Restoration Man George Clarke has said about his upbringing in Washington: “It was a new town, a new build, a new way of living. It was an amazing place to grow up”. And Architect Mark Dytham very pointedly said back in 2007 when celebrating the 40th birthday of Milton Keynes (bd, 6.08.2007) and what had been achieved, fair play to those that “have some balls and do something that will make a lasting difference”.
The Wolfson Economics Prize 2014
Inviting ideas on how best to deliver a new garden city - is giving encouragement to those that might dare to plan big and plan imaginatively. Given that it is an ‘Economics Prize’ it is no surprise to find that the mechanics of financing and popularising rather pre-occupy the shortlisted proposals. The ‘garden city’ expectation is clearly designed to disarm some of the concreting-over concerns – and the verdant Garden Towns that the previously styled New Towns have become (see ‘Garden Towns are thriving, and still learning’) show that such aspirations are not misplaced. But doubtless all of the finalists will rise to the further challenge in the final round of ensuring not only that their ‘garden city’ is feasible but also that it will result in a strong statement (for which Milton Keynes in particular has been applauded) and a distinct place. Only one shortlisted entry is based in a declared location – the one from Shelter – but each needs to show that, in urban design terms, a place or places of the 21st century is/are being created.
Intriguingly, the last great programme of place-making, the UK designated New Towns, perhaps had their priorities in reverse order. In the era of post-war reconstruction, Parliament and the community at large waved them a pretty clear run on funding and gaining public support. But the Festival of Britain spirit imbued the New Towns with such a positive eye to a new and different future that some aspects still look radical today. Jacob’s & Vanstiphout’s example of Cumbernauld’s central area with its progressive linear expansion certainly provides one answer to the centre-first vs out-of-centre debates that have dominated the retail field in recent decades. The 50 year old dedicated bus-ways of Runcorn New Town have since been re-invented as the guided busway of Cambridgeshire. The walkability – and with adaptation the cycleability – of virtually all the New Towns might be presented as a demonstration project for the ‘planning & health’ debates that have come along with higher living standards. And who would have thought that the multi-storey-car-park-surrounded covered shopping area of Cwmbran was destined to become one of the top shopping destinations for South Wales. Whilst the concept for the Central Lancashire New Town, the bringing together of Preston, Leyland and Chorley, showed a heady co-operative ambition which, whilst not all ideas were realised, has been remarkably resilient to this day.
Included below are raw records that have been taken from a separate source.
(* ===== verification/ProtoCompat.v ===== *)
(** * Protobuf compatibility: internal/compatibility/protobuf/checker.go

    The compiler is github.com/bufbuild/protocompile: [ProtoLib] has the two
    functions the checker calls, and [FileDescriptor] what it reads of the
    descriptors of google.golang.org/protobuf.  Messages refer to each other,
    possibly in cycles, so a field holds the full name of its message and the
    file the messages of everything it is linked with.  The checker's loops
    over maps take their order from an [env]. *)
From S2P Require Import Prelude GoStrings StorageTypes Compat.
From Stdlib Require Import String.

Local Open Scope string_scope.

(** ** Descriptors *)

Inductive Kind :=
  | BoolKind | EnumKind | Int32Kind | Sint32Kind | Uint32Kind | Int64Kind | Sint64Kind | Uint64Kind
  | Sfixed32Kind | Fixed32Kind | FloatKind | Sfixed64Kind | Fixed64Kind | DoubleKind
  | StringKind | BytesKind | MessageKind | GroupKind.

#[export] Instance Kind_eq_dec : EqDecision Kind.
Proof. solve_decision. Defined.

Inductive Cardinality := Optional | Required | Repeated.

#[export] Instance Cardinality_eq_dec : EqDecision Cardinality.
Proof. solve_decision. Defined.

Record Oneof := MkOneof { OneofName : string; IsSynthetic : bool }.

Record Field := MkField {
  Name : string;
  Number : Z;
  FieldKind : Kind;
  FieldCardinality : Cardinality;
  ContainingOneof : option Oneof;
  TypeName : string   (* the full name of the field's message or enum *)
}.

Record EnumValue := MkEnumValue { ValueName : string; ValueNumber : Z }.
Record Enum := MkEnum { EnumName : string; EnumFullName : string; Values : list EnumValue }.

Inductive Message :=
  MkMessage (name fullName path : string) (isMapEntry : bool)
    (fields : list Field) (messages : list Message) (enums : list Enum).

Definition MessageName (m : Message) : string := let '(MkMessage name _ _ _ _ _ _) := m in name.
Definition FullName (m : Message) : string := let '(MkMessage _ fullName _ _ _ _ _) := m in fullName.
(** [ParentFile().Path()] *)
Definition FilePath (m : Message) : string := let '(MkMessage _ _ path _ _ _ _) := m in path.
Definition IsMapEntry (m : Message) : bool := let '(MkMessage _ _ _ isMapEntry _ _ _) := m in isMapEntry.
Definition Fields (m : Message) : list Field := let '(MkMessage _ _ _ _ fields _ _) := m in fields.
Definition Messages (m : Message) : list Message := let '(MkMessage _ _ _ _ _ messages _) := m in messages.
Definition Enums (m : Message) : list Enum := let '(MkMessage _ _ _ _ _ _ enums) := m in enums.

Record FileDescriptor := MkFile {
  Package : string;
  FileMessages : list Message;
  FileEnums : list Enum;
  linked : gmap string Message   (* by full name, imports included *)
}.

(** [Fields().ByNumber(n)] *)
Definition ByNumber (m : Message) (n : Z) : option Field :=
  List.find (fun f => bool_decide (Number f = n)) (Fields m).

(** ** Kinds on the wire *)

Definition compatibleGroups : list (list Kind) :=
  [[Int32Kind; Uint32Kind; Int64Kind; Uint64Kind; BoolKind];
   [Sint32Kind; Sint64Kind];
   [Fixed32Kind; Sfixed32Kind];
   [Fixed64Kind; Sfixed64Kind];
   [StringKind; BytesKind]].

Definition varintKinds : list Kind := [Int32Kind; Uint32Kind; Int64Kind; Uint64Kind; BoolKind].

Definition areKindsWireCompatible (newKind oldKind : Kind) : bool :=
  if existsb (fun group => bool_decide (oldKind ∈ group) && bool_decide (newKind ∈ group)) compatibleGroups
  then true
  else if bool_decide (oldKind = EnumKind) || bool_decide (newKind = EnumKind) then
    let otherKind := if bool_decide (oldKind = EnumKind) then newKind else oldKind in
    if bool_decide (otherKind = EnumKind) then false
    else bool_decide (otherKind ∈ varintKinds)
  else false.

Definition protoTypeName (f : Field) : string :=
  match FieldKind f with
  | BoolKind => "bool" | Int32Kind => "int32" | Sint32Kind => "sint32" | Uint32Kind => "uint32"
  | Int64Kind => "int64" | Sint64Kind => "sint64" | Uint64Kind => "uint64"
  | Sfixed32Kind => "sfixed32" | Fixed32Kind => "fixed32" | FloatKind => "float"
  | Sfixed64Kind => "sfixed64" | Fixed64Kind => "fixed64" | DoubleKind => "double"
  | StringKind => "string" | BytesKind => "bytes"
  | MessageKind => TypeName f | EnumKind => TypeName f
  | GroupKind => "group"
  end.

(** ** The structure of messages *)

Abbreviation messagePair := (string * string)%type (only parsing).

Definition same_descriptor (newMsg oldMsg : Message) : bool :=
  bool_decide (FullName newMsg = FullName oldMsg) && bool_decide (FilePath newMsg = FilePath oldMsg).

Section structure.
Context (newFile oldFile : FileDescriptor).

(** The loop over the old message's fields.  [None]: a message that is not
    linked, or no fuel left. *)
Fixpoint structuralLoop
    (rec : Message -> Message -> gset messagePair -> option (bool * gset messagePair))
    (newMsg : Message) (oldFields : list Field) (visited : gset messagePair)
    : option (bool * gset messagePair) :=
  match oldFields with
  | [] => Some (true, visited)
  | oldField :: oldFields =>
      match ByNumber newMsg (Number oldField) with
      | None => structuralLoop rec newMsg oldFields visited
      | Some newField =>
          if bool_decide (FieldKind oldField = FieldKind newField) then
            if bool_decide (FieldKind oldField = MessageKind) then
              match linked newFile !! TypeName newField, linked oldFile !! TypeName oldField with
              | Some n, Some o =>
                  match rec n o visited with
                  | Some (true, visited) => structuralLoop rec newMsg oldFields visited
                  | res => res
                  end
              | _, _ => None
              end
            else structuralLoop rec newMsg oldFields visited
          else if negb (areKindsWireCompatible (FieldKind newField) (FieldKind oldField)) then
            Some (false, visited)
          else structuralLoop rec newMsg oldFields visited
      end
  end.

Fixpoint areMessagesStructurallyCompatible (fuel : nat) (newMsg oldMsg : Message)
    (visited : gset messagePair) : option (bool * gset messagePair) :=
  match fuel with
  | O => None
  | S fuel =>
      if same_descriptor newMsg oldMsg then Some (true, visited)
      else
        let key := (FullName newMsg, FullName oldMsg) in
        if bool_decide (key ∈ visited) then Some (true, visited)
        else
          structuralLoop (areMessagesStructurallyCompatible fuel) newMsg (Fields oldMsg)
            ({[key]} ∪ visited)
  end.

(** Enough for every pair of linked messages; see [structural_total]. *)
Definition structural_fuel : nat := S (size (linked newFile) * size (linked oldFile)).

Definition areTypesCompatible (newField oldField : Field) : bool :=
  if bool_decide (FieldKind newField = FieldKind oldField) then
    match FieldKind newField with
    | MessageKind =>
        match linked newFile !! TypeName newField, linked oldFile !! TypeName oldField with
        | Some n, Some o =>
            match areMessagesStructurallyCompatible structural_fuel n o ∅ with
            | Some (ok, _) => ok
            | None => false
            end
        | _, _ => false
        end
    | EnumKind => bool_decide (TypeName newField = TypeName oldField)
    | _ => true
    end
  else areKindsWireCompatible (FieldKind newField) (FieldKind oldField).

(** ** Fields *)

(** The oneof of a field, unless it is the synthetic one of a proto3 optional. *)
Definition realOneof (f : Field) : option Oneof :=
  match ContainingOneof f with
  | Some o => if IsSynthetic o then None else Some o
  | None => None
  end.

Definition isRealOneof (f : Field) : bool := match realOneof f with Some _ => true | None => false end.

(** String, bytes and messages are length-delimited. *)
Definition lengthDelimited (k : Kind) : bool :=
  bool_decide (k = StringKind) || bool_decide (k = BytesKind) || bool_decide (k = MessageKind).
The Government’s Garden City Prospectus
So where is that same spirit of adventure in post-recession England? Any enthusiasm for new places seems to have been replaced by a not wholly misjudged perception that any such task will be undertaken half-heartedly, under-funded and as a consequence of poor quality, unequal in its benefits since affordable housing has slid off the agenda, and under-loved since green-and-pleasant land will be consumed as a consequence. The Government’s Garden City Prospectus was positive but somehow muted, as if there was a presumption in favour of alternatives. Perhaps we have to look to the forthcoming review by Sir Michael Lyons for the Labour Party to move up-beat. We surely need everyone to expect and require something above the mundane. We need to highlight the ‘opportunity’ for new thinking in place of the persistent ‘threat’ of sheer numbers to be delivered.
The new Prime Minister of India has said his country will create 100 new cities, “equipped with world class amenities”. This commitment is said to have taken a lead from China where the skills of British planners are being harnessed in the creation of a whole array of planned eco-cities (Guardian 14.04.14). Of the Sino-Singapore Tianjin Eco-city one of the new residents says: “it’s chasing an ideal. It’s the kind of place where people can come to pursue their dreams”. Now that sounds familiar? There are many proud British planners who would relish the challenge to ‘make that lasting difference’ in their own country.
Andrew Matheson is an RTPI Policy & Networks Manager who has been leading on the Centenary project around mature planned communities. Prior to the RTPI he worked in the field of housing for both housing associations and local authorities.